God and Man at Yale: The Superstitions of "Academic Freedom" is a 1951 book by William F. Buckley Jr., based on his undergraduate experiences at Yale University. Buckley, then aged 25, criticized Yale for forcing collectivist, Keynesian, and secularist ideology on students, criticizing several professors by name, arguing that they tried to break down students' religious beliefs through their hostility to religion and that Yale was denying its students any sense of individualism by forcing them to embrace the ideas of liberalism. Buckley argued that the Yale charter assigns the authority for oversight of the university to the alumni, and that because most alumni of Yale believed in God, Yale was failing to serve its "masters" by teaching course content in a manner inconsistent with the beliefs of the alumni. Buckley eventually became a leading voice in the American conservative movement in the latter half of the twentieth century.

==Reviews and legacy==

God and Man at Yale received some mixed or harsh reviews when it was first published, including those of Peter Viereck and
McGeorge Bundy.

Many American academics and pundits underestimated the ultimate impact that the book and its author would have on American society, thinking that it would quickly fade into the background. Quite the opposite happened, as Buckley used it as a launching pad into the public eye. Buckley himself credited the attention his book received to its introduction, written by John Chamberlain, saying that it "chang[ed] the course of his life" and that the famous Life editorial writer had acted out of "reckless generosity". Buckley went on to be an active force in the conservative movement through the political magazine he started, National Review, and his television show Firing Line. The magazine and its creator played a crucial role in tying together the different factions of the arising conservative movement to form a potent political force.

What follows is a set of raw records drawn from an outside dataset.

Definition with_path (verifier : CapabilityVerifier) (max_token_bytes : Z) (path : string) : EdgeConfigError + FrontDoor :=
  do# validate_relay_path parse_uri path ;
  let# cache := new_cache DEFAULT_REPLAY_CAPACITY in
  inr (mkFrontDoor verifier max_token_bytes path false
         (mkRateLimiter DEFAULT_MAX_VERIFICATIONS_PER_SECOND 0) DEFAULT_REPLAY_CAPACITY cache).

Definition with_replay_capacity (capacity : Z) (f : FrontDoor) : EdgeConfigError + FrontDoor :=
  do# check_or (negb (capacity <? Z.min u64_max (limit (verification_rate_limiter f) * replay_retention_secs (door_verifier f)))) InvalidLimits ;
  let# cache := new_cache capacity in
  inr (mkFrontDoor (door_verifier f) (door_max_token_bytes f) (door_relay_path f) (uniform_fallback f)
         (verification_rate_limiter f) capacity cache).

Definition with_max_verifications_per_second (rate : Z) (f : FrontDoor) : EdgeConfigError + FrontDoor :=
  do# check_or (negb (door_replay_capacity f <? Z.min u64_max (rate * replay_retention_secs (door_verifier f)))) InvalidLimits ;
  let# l := some_or (VerificationRateLimiter_new rate) InvalidLimits in
  inr (mkFrontDoor (door_verifier f) (door_max_token_bytes f) (door_relay_path f) (uniform_fallback f)
         l (door_replay_capacity f) (replay_cache f)).

Definition with_uniform_fallback (enabled : bool) (f : FrontDoor) : FrontDoor :=
  mkFrontDoor (door_verifier f) (door_max_token_bytes f) (door_relay_path f) enabled
    (verification_rate_limiter f) (door_replay_capacity f) (replay_cache f).

(** As the [serve] command builds it (shph-edge/src/main.rs). *)
Definition build_front_door (v : CapabilityVerifier) (c : EdgeConfig) (uniform : bool) : EdgeConfigError + FrontDoor :=
  let# f := with_path v (max_token_bytes (limits c)) (relay_path c) in
  let# f := with_replay_capacity (replay_capacity (limits c)) f in
  let# f := with_max_verifications_per_second (max_capability_verifications_per_second (limits c)) f in
  inr (with_uniform_fallback uniform f).

Definition normalize (f : FrontDoor) (d : FrontDoorDecision) : FrontDoorDecision :=
  match d with
  | Fallback _ => if uniform_fallback f then Fallback not_found else d
  | Relay => d
  end.

Definition fallback (f : FrontDoor) (r : FrontDoorResponse) : FrontDoorPreparation :=
  FallbackPrepared (normalize f (Fallback r)).

Definition with_limiter (l : VerificationRateLimiter) (f : FrontDoor) : FrontDoor :=
  mkFrontDoor (door_verifier f) (door_max_token_bytes f) (door_relay_path f) (uniform_fallback f)
    l (door_replay_capacity f) (replay_cache f).

(** The capability a request presents, before the rate limit. *)
Definition presented (f : FrontDoor) (r : Request) : FrontDoorResponse + bytes :=
  if negb (bool_decide (uri_path (uri r) = door_relay_path f)) || bool_decide (is_Some (uri_query (uri r)))
  then inl not_found
  else if negb (bool_decide (method r = "POST")) then inl method_not_allowed
  else
    match get_all CAPABILITY_HEADER (headers r) with
    | [capability] =>
        match to_str capability with
        | Some raw => if door_max_token_bytes f <? zlen raw then inl unauthorized else inr raw
        | None => inl unauthorized
        end
    | _ => inl unauthorized
    end.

George Will called the book "a lovers' quarrel with his alma mater". In 2002, the work was featured in the C-SPAN original series American Writers: A Journey Through History, which focused on American writers of significance over the society's first 400 years, in an episode entitled "Writings of Kirk and Buckley".

Assessments in 2011, sixty years after publication of the book include:
- "All-Time 100 Nonfiction Books" of Time magazine on "the 100 best and most influential [books] written in English since 1923" (the first publication year of Time)
- a National Review symposium on the book.